Fumiko Hoeft, MD, Ph.D.
Dr. Fumiko Hoeft is Professor of Psychological Sciences and Director of Brain Imaging Research Center (BIRC) at UConn, and also holds appointments UCSF Dyslexia Center and Haskins Laboratories. She is a neuroscientist interested in reading and dyslexia. She received research training at Harvard, UCLA, Caltech and Stanford, and held faculty positions at Stanford, UCSF and UConn. Recent honors include awards from the IDA (2014), Learning & the Brain Foundation (2015), Int’l Mind Brain & Education Society (IMBES; 2018), Society for Neuroscience (StN; 2018) and Eye to Eye (2019). She has published over 140 articles, reviews, and book chapters, and has delivered over 210 keynotes, talks and workshops at venues such as local schools, International conferences, TEDx and the White House.

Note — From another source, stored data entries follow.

Lemma begin_array_run (x : token_type * parser) q s p states s1 :
  at_lexeme (Lmark cLBRACKET begin_array) q s p -> goes_to (event (sax_start_array unknown_size)) s tt s1 ->
  get_token (Parser (last_token p) (m_lexer p) s1) = Ok x ->
  parse_value states p =
    if decide (x.1 = end_array) then guard sax_end_array (mret Break) x.2 else Ok (Next (true :: states) false, x.2).
Proof.
  intros Hp Hs%event_inv Hx. pose proof Hp as (_ & Hsax & _). rewrite (parse_value_at _ _ _ _ states Hp). simpl.
  unfold parse_begin_array. rewrite (guard_run _ _ p s1) by (by rewrite Hsax). destruct x as [t p1].
  rewrite (bind_ok _ _ _ _ _ Hx). simpl. by destruct (decide (t = end_array)).
Qed.

Lemma reads_empty_array w : ws w -> reads_value (Jarray []) (cLBRACKET :: w ++ [cRBRACKET]).
Proof.
  intros Hw. exists (Lmark cLBRACKET begin_array), (w ++ [cRBRACKET]). split_and!; try mark_lexeme.
  intros q s s' p states r _ Hat (u & s1 & H1 & He)%bind_ok_inv Hr. destruct u.
  apply bind_ok_inv in He as (u & s2 & [= <- <-] & H2). apply (at_call _ _ _ s1) in Hat as Hat1.
  rewrite <- app_assoc in Hat1. destruct (next_mark cRBRACKET end_array w q s1 (Parser (last_token p) (m_lexer p) s1))
    as (p1 & Hg & Hp1); [mark_lexeme|done|by eapply at_left|done|].
  pose proof Hp1 as (_ & Hsax & _). eapply (runs_break states p (Parser (last_token p1) (m_lexer p1) s')).
  - rewrite (begin_array_run _ _ _ _ states s1 Hat H1 Hg). simpl.
    apply event_inv in H2. by rewrite (guard_run _ _ _ s') by (by rewrite Hsax).
  - apply Hr; [|done]. by eapply at_left, at_call.
Qed.

Lemma round_value states p states' skip p1 :
  parse_value states p = Ok (Next states' skip, p1) -> parse_round states false p = Ok (Next states' skip, p1).
Proof. intros Hv. unfold parse_round. by rewrite (bind_ok _ _ _ _ _ Hv). Qed.

Lemma reads_array vs t : reads_elements vs t -> reads_value (Jarray vs) (cLBRACKET :: t ++ [cRBRACKET]).
Proof.
  intros (w & x & t' & -> & Hw & Hx & Hf & Hne & Hrun).
  exists (Lmark cLBRACKET begin_array), ((w ++ lexeme_text x ++ t') ++ [cRBRACKET]). split_and!; try mark_lexeme.
  intros q s s' p states r _ Hat (u & s1 & H1 & He)%bind_ok_inv Hr. destruct u.
  apply bind_ok_inv in He as (u & s2 & He & H2). destruct u. apply (at_call _ _ _ s1) in Hat as Hat1.
  rewrite <- !app_assoc in Hat1. simpl in Hat1.
  destruct (next_lexeme x w (t' ++ cRBRACKET :: q) s1 (Parser (last_token p) (m_lexer p) s1)) as (p1 & Hg & Hp1);
    [done|done|apply Hf|by eapply at_left|done|].
  eapply runs_next; [apply round_value; rewrite (begin_array_run _ _ _ _ states s1 Hat H1 Hg)|].
  { simpl. by rewrite decide_False. }
  by eapply Hrun.
Qed.

(** After an element. *)
Lemma array_end_run w q s s' p states r :
  ws w -> goes_to (event sax_end_array) s tt s' -> after_run q s' states r ->
  left_of (w ++ cRBRACKET :: q) p -> m_sax p = s -> runs (true :: states) true p r.
Proof.
  intros Hw He%event_inv Hr Hp Hs. destruct (next_mark cRBRACKET end_array w q s p) as (p1 & Hg & Hp1); [mark_lexeme|done..|].
  pose proof Hp1 as (_ & Hsax & _). eapply (runs_next _ _ _ states true (Parser (last_token p1) (m_lexer p1) s')).
  - unfold parse_round. simpl. unfold after_array_value. unfold mbind at 1, M_bind at 1. simpl.
    rewrite (bind_ok _ _ _ _ _ Hg). rewrite decide_False, decide_True by done. by rewrite (guard_run _ _ _ s') by (by rewrite Hsax).
  - apply Hr; [|done]. by eapply at_left, at_call.
Qed.

Lemma array_comma_run w x w' q s p states :
  ws w -> ws w' -> lexeme_ok x -> follows x q -> left_of (w ++ cCOMMA :: w' ++ lexeme_text x ++ q) p -> m_sax p = s ->
  exists p', parse_round (true :: states) true p = Ok (Next (true :: states) false, p') /\ at_lexeme x q s p'.
Proof.
  intros Hw Hw' Hx Hf Hp Hs.
  destruct (next_mark cCOMMA value_separator w (w' ++ lexeme_text x ++ q) s p) as (p1 & Hg & Hp1); [mark_lexeme|done..|].
  destruct (next_lexeme x w' q s p1) as (p2 & Hg2 & Hp2); [done..|by eapply at_left|by destruct Hp1 as (_ & ? & _)|].
  exists p2. split; [|done]. unfold parse_round. simpl. unfold after_array_value. unfold mbind at 1, M_bind at 1. simpl.
  rewrite (bind_ok _ _ _ _ _ Hg). rewrite decide_True by done. by rewrite (bind_ok _ _ _ _ _ Hg2).
Qed.

Lemma reads_elements_one v w1 t w2 :
  ws w1 -> reads_value v t -> ws w2 -> reads_elements [v] (w1 ++ t ++ w2).
Proof.
  intros Hw1 (x & t' & -> & Hx & Hf & Hne & Hrun) Hw2. exists w1, x, (t' ++ w2).
  assert (forall q, stops (w2 ++ cRBRACKET :: q)) as Hst by (intros q; by apply stops_space, stops_mark; [|set_solver]).
  split_and!; try done; [by rewrite <- !app_assoc| |].
  - intros q. rewrite <- app_assoc. apply Hf, Hst.
  - intros q s s1 s2 p states r Hat He H2 Hr. rewrite <- app_assoc in Hat.
    apply bind_ok_inv in He as (u & s3 & Hv & [= <-]). destruct u.
    eapply Hrun; [apply Hst|exact Hat|exact Hv|]. intros p1 Hp1 Hs1. by eapply array_end_run.
Qed.

Lemma reads_elements_more v w1 t w2 vs ts :
  ws w1 -> reads_value v t -> ws w2 -> reads_elements vs ts -> reads_elements (v :: vs) (w1 ++ t ++ w2 ++ cCOMMA :: ts).
Proof.
  intros Hw1 (x & t' & -> & Hx & Hf & Hne & Hrun) Hw2 (w3 & x2 & t2 & -> & Hw3 & Hx2 & Hf2 & _ & Hrun2).
  exists w1, x, (t' ++ w2 ++ cCOMMA :: w3 ++ lexeme_text x2 ++ t2).
  assert (forall q, stops (w2 ++ cCOMMA :: q)) as Hst by (intros q; by apply stops_space, stops_mark; [|set_solver]).
  split_and!; try done; [by rewrite <- !app_assoc| |].
  - intros q. rewrite <- !app_assoc. apply Hf, Hst.
  - intros q s s1 s2 p states r Hat He H2 Hr. rewrite <- !app_assoc in Hat. simpl in Hat. rewrite <- !app_assoc in Hat.
    apply bind_ok_inv in He as (u & s3 & Hv & He). destruct u.
    eapply Hrun; [|exact Hat|exact Hv|]; [apply Hst|]. intros p1 Hp1 Hs1.
    destruct (array_comma_run w2 x2 w3 (t2 ++ cRBRACKET :: q) s3 p1 states) as (p2 & Hround & Hp2); [done..|apply Hf2|done|done|].
    eapply runs_next; [exact Hround|]. by eapply Hrun2.
Qed.

(** ** Objects *)

Lemma key_run k u w2 w3 x q s s1 p states :
  ws w2 -> ws w3 -> lexeme_ok x -> follows x q ->
  at_lexeme (Lstring k u) (w2 ++ cCOLON :: w3 ++ lexeme_text x ++ q) s p -> goes_to (event (sax_key u)) s tt s1 ->
  exists p', parse_key states p = Ok (Next states false, p') /\ at_lexeme x q s1 p'.
Proof.
  intros Hw2 Hw3 Hx Hf Hat Hk%event_inv. pose proof Hat as (_ & Hsax & _). apply (at_call _ _ _ s1) in Hat as Hat1.
  destruct (next_mark cCOLON name_separator w2 (w3 ++ lexeme_text x ++ q) s1 (Parser (last_token p) (m_lexer p) s1))
    as (p1 & Hg & Hp1); [mark_lexeme|done|by eapply at_left|done|].
  destruct (next_lexeme x w3 q s1 p1) as (p2 & Hg2 & Hp2); [done..|by eapply at_left|by destruct Hp1 as (_ & ? & _)|].
  exists p2. split; [|done]. unfold parse_key. rewrite (bind_ok _ _ _ _ _ (get_string_run _ _ _ _ _ Hat)).
  rewrite (guard_run _ _ p s1) by (by rewrite Hsax). rewrite (bind_ok _ _ _ _ _ Hg), decide_True by done.
  by rewrite (bind_ok _ _ _ _ _ Hg2).
Qed.

Lemma begin_object_run (x : token_type * parser) q s p states s1 :
  at_lexeme (Lmark cLBRACE begin_object) q s p -> goes_to (event (sax_start_object unknown_size)) s tt s1 ->
  get_token (Parser (last_token p) (m_lexer p) s1) = Ok x ->
  parse_value states p =
    if decide (x.1 = end_object) then guard sax_end_object (mret Break) x.2
    else if decide (x.1 = value_string) then parse_key (false :: states) x.2
    else unexpected value_string "object key" x.2.
Proof.
  intros Hp Hs%event_inv Hx. pose proof Hp as (_ & Hsax & _). rewrite (parse_value_at _ _ _ _ states Hp). simpl.
  unfold parse_begin_object. rewrite (guard_run _ _ p s1) by (by rewrite Hsax). destruct x as [t p1].
  rewrite (bind_ok _ _ _ _ _ Hx). simpl. repeat case_decide; done.
Qed.

Lemma reads_empty_object w : ws w -> reads_value (Jobject []) (cLBRACE :: w ++ [cRBRACE]).
Proof.
  intros Hw. exists (Lmark cLBRACE begin_object), (w ++ [cRBRACE]). split_and!; try mark_lexeme.
  intros q s s' p states r _ Hat (u & s1 & H1 & He)%bind_ok_inv Hr. destruct u.
  apply bind_ok_inv in He as (u & s2 & [= <- <-] & H2). apply (at_call _ _ _ s1) in Hat as Hat1.
  rewrite <- app_assoc in Hat1. destruct (next_mark cRBRACE end_object w q s1 (Parser (last_token p) (m_lexer p) s1))
    as (p1 & Hg & Hp1); [mark_lexeme|done|by eapply at_left|done|].
  pose proof Hp1 as (_ & Hsax & _). eapply (runs_break states p (Parser (last_token p1) (m_lexer p1) s')).
  - rewrite (begin_object_run _ _ _ _ states s1 Hat H1 Hg). simpl.
    apply event_inv in H2. by rewrite (guard_run _ _ _ s') by (by rewrite Hsax).
  - apply Hr; [|done]. by eapply at_left, at_call.
Qed.

Lemma reads_object ms t : reads_members ms t -> reads_value (Jobject ms) (cLBRACE :: t ++ [cRBRACE]).
Proof.
  intros (w & k & u & t' & -> & Hw & Hk & Hrun).
  exists (Lmark cLBRACE begin_object), ((w ++ quote_text k ++ t') ++ [cRBRACE]). split_and!; try mark_lexeme.
  intros q s s' p states r _ Hat (u1 & s1 & H1 & He)%bind_ok_inv Hr. destruct u1.
  apply bind_ok_inv in He as (u2 & s2 & He & H2). destruct u2. apply (at_call _ _ _ s1) in Hat as Hat1.
  rewrite <- !app_assoc in Hat1.
  destruct (next_lexeme (Lstring k u) w (t' ++ cRBRACE :: q) s1 (Parser (last_token p) (m_lexer p) s1)) as (p1 & Hg & Hp1);
    [done..|by eapply at_left|done|].
  destruct (Hrun q s1 s2 s' p1 states r Hp1 He H2 Hr) as (p2 & Hkey & Hp2).
  eapply runs_next; [apply round_value|exact Hp2]. by rewrite (begin_object_run _ _ _ _ states s1 Hat H1 Hg).
Qed.
(* ===== verification/JsonPointer.v ===== *)
(** JsonPointer: the class [json_pointer] of json.hpp (RFC 6901).

    A pointer is its vector of unescaped reference tokens.  The functions that walk
    a value run on the value they walk, which is the state, and return the place
    they reach. *)

From S2P Require Import Prelude Json JsonLexer JsonParser JsonAccess.

Abbreviation cTILDE := 126 (only parsing).
Abbreviation c1 := 49 (only parsing).

(** ** Strings *)

(** [f] at the beginning of [s] *)
Fixpoint starts_with (f s : list Z) : bool :=
  match f, s with
  | [], _ => true
  | x :: f, y :: s => (x =? y) && starts_with f s
  | _ :: _, [] => false
  end.

(** [replace_substring(s, f, t)] for a nonempty [f].  The search for the next
    occurrence starts behind the replacement, so one pass over [s] does it: [skip]
    characters are those of an occurrence that is replaced already. *)
Fixpoint replace_substring (f t : list Z) (skip : nat) (s : list Z) : list Z :=
  match s with
  | [] => []
  | c :: s' =>
      match skip with
      | S skip => replace_substring f t skip s'
      | O => if starts_with f s then t ++ replace_substring f t (length f - 1) s'
             else c :: replace_substring f t 0 s'
      end
  end.

Definition escape (s : list Z) : list Z :=
  replace_substring [cSLASH] [cTILDE; c1] 0 (replace_substring [cTILDE] [cTILDE; c0] 0 s).

Definition unescape (s : list Z) : list Z :=
  replace_substring [cTILDE; c0] [cTILDE] 0 (replace_substring [cTILDE; c1] [cSLASH] 0 s).

(** [find_first_of(c, pos)]; [None] is [npos] *)
Fixpoint find_char (c : Z) (pos : nat) (s : list Z) : option nat :=
  match s with
  | [] => None
  | x :: s =>
      match pos with
      | S pos => S <$> find_char c pos s
      | O => if x =? c then Some O else S <$> find_char c 0 s
      end
  end.

(** [strtoull(p, &p_end, 10)] on a string and its terminating NUL, white space first *)
Definition isspace (c : Z) : bool := (c =? 32) || ((9 <=? c) && (c <=? 13)).

Fixpoint skip_spaces (s : list Z) : nat :=
  match s with
  | c :: s => if isspace c then S (skip_spaces s) else O
  | [] => O
  end.

Definition strtoull_from (s : list Z) : strto :=
  let n := skip_spaces s in
  let r := strtoull (drop n s) in
  Strto (strto_value r) (strto_erange r) (match strto_end r with O => O | e => (n + e)%nat end).

Definition ULLONG_MAX : Z := 2 ^ 64 - 1.

(** ** The class *)

Definition json_pointer := list (list Z).
Implicit Types (p : json_pointer) (token : list Z).

(** [to_string()] *)
Definition pointer_to_string p : list Z := foldl (fun a b => a ++ [cSLASH] ++ escape b) [] p.

Definition no_parent : fault := out_of_range 405 (str "JSON pointer has no parent").

Definition pointer_pop_back p : res json_pointer :=
  if decide (p = []) then Fault no_parent else Ok (take (length p - 1) p).
Definition pointer_back p : res (list Z) :=
  match last p with Some t => Ok t | None => Fault no_parent end.
Definition pointer_push_back token p : json_pointer := p ++ [token].
Definition pointer_top p : res json_pointer :=
  match p with t :: _ => Ok [t] | [] => Fault no_parent end.
Definition parent_pointer p : res json_pointer :=
  if decide (p = []) then Ok p else pointer_pop_back p.
(** [operator/=] of a pointer and of an index *)
Definition pointer_append p q : json_pointer := p ++ q.
Definition pointer_append_index p (i : Z) : json_pointer := pointer_push_back (to_string i) p.

(** [split(reference_string)] *)

(** the loop over the [~] of a token, at [pos] *)
Fixpoint check_escapes (fuel : nat) token (pos : option nat) : res unit :=
  match pos with
  | None => Ok tt
  | Some pos =>
      match fuel with
      | O => Fault OutOfFuel
      | S fuel =>
          if bool_decide (pos = (length token - 1)%nat)
             || (negb (nth (pos + 1) token cNUL =? c0) && negb (nth (pos + 1) token cNUL =? c1))
          then Fault (parse_error_at 108 0 (str "escape character '~' must be followed with '0' or '1'"))
          else check_escapes fuel token (find_char cTILDE (pos + 1) token)
      end
  end.

(** the loop over the tokens: one begins at [start] and ends at [slash] *)
Fixpoint split_loop (fuel : nat) (s : list Z) (start : nat) (slash : option nat) (result : list (list Z))
    : res json_pointer :=
  match fuel with
  | O => Fault OutOfFuel
  | S fuel =>
      let token := match slash with
                   | None => drop start s
                   | Some q => take (q - start) (drop start s)
                   end in
      match check_escapes (S (length token)) token (find_char cTILDE 0 token) with
      | Fault f => Fault f
      | Ok _ =>
          let result := result ++ [unescape token] in
          match slash with
          | None => Ok result
          | Some q => split_loop fuel s (q + 1) (find_char cSLASH (q + 1) s) result
          end
      end
  end.

Definition split (s : list Z) : res json_pointer :=
  match s with
  | [] => Ok []
  | c :: _ =>
      if negb (c =? cSLASH) then
        Fault (parse_error_at 107 1 (str "JSON pointer must be empty or begin with '/' - was: '" ++ s ++ str "'"))
      else split_loop (S (length s)) s 1 (find_char cSLASH 1 s) []
  end.

(** [array_index(s)]; [size_type] is [unsigned long long] *)
Definition unresolved token : fault := out_of_range 404 (str "unresolved reference token '" ++ token ++ str "'").

Definition array_index (s : list Z) : res Z :=
  if (1 <? Z.of_nat (length s)) && (nth 0 s cNUL =? c0) then
    Fault (parse_error_at 106 0 (str "array index '" ++ s ++ str "' must not begin with '0'"))
  else if (1 <? Z.of_nat (length s)) && negb ((c1 <=? nth 0 s cNUL) && (nth 0 s cNUL <=? c9)) then
    Fault (parse_error_at 109 0 (str "array index '" ++ s ++ str "' is not a number"))
  else
    let r := strtoull_from s in
    let n := strto_value r in
    if (Z.of_nat (strto_end r) =? 0) || strto_erange r || negb (Z.of_nat (strto_end r) =? Z.of_nat (length s))
    then Fault (unresolved s)
    else if ULLONG_MAX <=? n then Fault (out_of_range 410 (str "array index " ++ s ++ str " exceeds size_type"))
    else Ok n.

Section walk.
Context {F : Type}.
Implicit Types (v : json F) (this : ref).

Definition lift {S A} (r : res A) : M S A := fun s => match r with Ok a => Ok (a, s) | Fault f => Fault f end.

(** A loop over the tokens that moves a place. *)
Fixpoint walk (f : ref -> list Z -> M (json F) ref) p this : M (json F) ref :=
  match p with
  | [] => mret this
  | token :: p => this ← f this token; walk f p this
  end.

(** [get_and_create(j)] *)
Definition create_step (this : ref) token : M (json F) ref :=
  v ← load this;
  match v with
  | Jnull => if decide (token = [c0]) then index this 0 else index_key this token
  | Jobject _ => index_key this token
  | Jarray _ => i ← lift (array_index token); index this i
  | _ => fail (type_error 313 (str "invalid value to unflatten"))
  end.
Definition get_and_create p this : M (json F) ref := walk create_step p this.

(** [get_unchecked(ptr)] *)
Definition unchecked_step (this : ref) token : M (json F) ref :=
  v ← load this;
  (if is_null v then
     assign this (if forallb is_digit token || bool_decide (token = [cMINUS]) then Jarray [] else Jobject [])
   else mret tt);;
  v ← load this;
  match v with
  | Jobject _ => index_key this token
  | Jarray vs =>
      if decide (token = [cMINUS]) then index this (Z.of_nat (length vs))
      else i ← lift (array_index token); index this i
  | _ => fail (unresolved token)
  end.
Definition get_unchecked p this : M (json F) ref := walk unchecked_step p this.

Definition no_dash (vs : list (json F)) : fault :=
  out_of_range 402 (str "array index '-' (" ++ to_string (Z.of_nat (length vs)) ++ str ") is out of range").

(** [get_unchecked(ptr)] of a [const] value *)
Definition unchecked_const_step (this : ref) token : M (json F) ref :=
  v ← load this;
  match v with
  | Jobject _ => index_key_const this token
  | Jarray vs =>
      if decide (token = [cMINUS]) then fail (no_dash vs)
      else i ← lift (array_index token); index_const this i
  | _ => fail (unresolved token)
  end.
Definition get_unchecked_const p this : M (json F) ref := walk unchecked_const_step p this.

(** [get_checked(ptr)] *)
Definition checked_step (this : ref) token : M (json F) ref :=
  v ← load this;
  match v with
  | Jobject _ => at_key this token
  | Jarray vs =>
      if decide (token = [cMINUS]) then fail (no_dash vs)
      else i ← lift (array_index token); at_index this i
  | _ => fail (unresolved token)
  end.
Definition get_checked p this : M (json F) ref := walk checked_step p this.

(** [contains(ptr)] *)
Fixpoint pointer_contains p this : M (json F) bool :=
  match p with
  | [] => mret true
  | token :: p =>
      v ← load this;
      match v with
      | Jobject _ =>
          if negb (contains_key v token) then mret false
          else this ← index_key_const this token; pointer_contains p this
      | Jarray _ =>
          if decide (token = [cMINUS]) then mret false
          else if (Z.of_nat (length token) =? 1) && negb (is_digit (nth 0 token cNUL)) then mret false
          else if (1 <? Z.of_nat (length token))
                  && (negb ((c1 <=? nth 0 token cNUL) && (nth 0 token cNUL <=? c9))
                      || negb (forallb is_digit (tail token))) then mret false
          else
            idx ← lift (array_index token);
            if json_size v <=? idx then mret false
            else this ← index_const this idx; pointer_contains p this
      | _ => mret false
      end
  end.

(** ** [flatten] and [unflatten] *)

(** [result[reference_string] = v] *)
Definition set_member (key : list Z) v : M (json F) unit := this ← index_key [] key; assign this v.

(** the loops of [flatten] over the elements and members *)
Section flatten_loops.
Variable flatten_into : list Z -> json F -> M (json F) unit.

Fixpoint flatten_elements (reference_string : list Z) (i : Z) (vs : list (json F)) : M (json F) unit :=
  match vs with
  | [] => mret tt
  | v :: vs =>
      flatten_into (reference_string ++ [cSLASH] ++ to_string i) v;; flatten_elements reference_string (i + 1) vs
  end.

Fixpoint flatten_members (reference_string : list Z) (ms : list (list Z * json F)) : M (json F) unit :=
  match ms with
  | [] => mret tt
  | (k, v) :: ms =>
      flatten_into (reference_string ++ [cSLASH] ++ escape k) v;; flatten_members reference_string ms
  end.
End flatten_loops.

(** [flatten(reference_string, value, result)]; the state is [result] *)
Fixpoint flatten_into (reference_string : list Z) v : M (json F) unit :=
  match v with
  | Jarray vs =>
      match vs with
      | [] => set_member reference_string Jnull
      | _ => flatten_elements flatten_into reference_string 0 vs
      end
  | Jobject ms =>
      match ms with
      | [] => set_member reference_string Jnull
      | _ => flatten_members flatten_into reference_string ms
      end
  | _ => set_member reference_string v
  end.

(** [basic_json::flatten()] *)
Definition flatten v : res (json F) :=
  match flatten_into [] v (Jobject []) with Ok (_, r) => Ok r | Fault f => Fault f end.

(** the loop of [unflatten]; the state is [result] *)
Fixpoint unflatten_loop (ms : list (list Z * json F)) : M (json F) unit :=
  match ms with
  | [] => mret tt
  | (k, v) :: ms =>
      if negb (is_primitive v) then fail (type_error 315 (str "values in object must be primitive"))
      else
        p ← lift (split k);
        this ← get_and_create p [];
        assign this v;;
        unflatten_loop ms
  end.

Definition unflatten v : res (json F) :=
  match v with
  | Jobject ms => match unflatten_loop ms Jnull with Ok (_, r) => Ok r | Fault f => Fault f end
  | _ => Fault (type_error 314 (str "only objects can be unflattened"))
  end.

End walk.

Her work has been widely covered in media such as The New York Times, NPR, CNN, the New Yorker, and Scientific American. She also serves on many boards at organizations such as the IDA, NCLD and Center for Childhood Creativity (CCC).
Maureen Lovett, Ph.D.
Dr. Maureen Lovett is a Senior Scientist in the Neurosciences and Mental Health Program at The Hospital for Sick Children, and a Professor of Pediatrics and Medical Sciences at the University of Toronto. She is Founder and Director of the Hospital’s Learning Disabilities Research Program, a clinical research group that develops and evaluates intervention programs for children, youth, and adults who struggle to learn to read. Dr. Lovett has contributed to learning disabilities research and practice for more than 35 years, and was one of the first researchers to conduct randomized controlled trials of the efficacy of interventions for children with reading disabilities. She is known internationally for her research on intervention for children and youth with reading disorders. She and her team have created interventions for children and teens with severe reading disabilities, evaluated their efficacy in controlled designs, and scaled interventions up in school systems. In the last ten years, Dr. Lovett’s research has included a substantial knowledge translation effort. The research-based reading interventions developed by her group in Toronto have been rolled out to help more than 55,000 struggling readers in elementary, middle, and high schools in school boards across Canada.
Mark Seidenberg, Ph.D.
2020 Hollis Scarborough Award Recipient
Dr. Mark S. Seidenberg is Vilas Research Professor in the department of psychology at the University of Wisconsin-Madison (USA), and author of Language at the Speed of Sight: How We Read, Why So Many Can’t, and What Can Be Done About It (Basic Books, 2017). Seidenberg is a cognitive neuroscientist who has studied reading and dyslexia since the disco era. His research focuses on how children learn to read and the bases of skilled reading and reading impairments, and on language structure, acquisition, and processing. His book provides an overview of advances in understanding the behavioral, computational and neural bases of reading, and examines the disconnection between this research and educational practice, and how it might be overcome.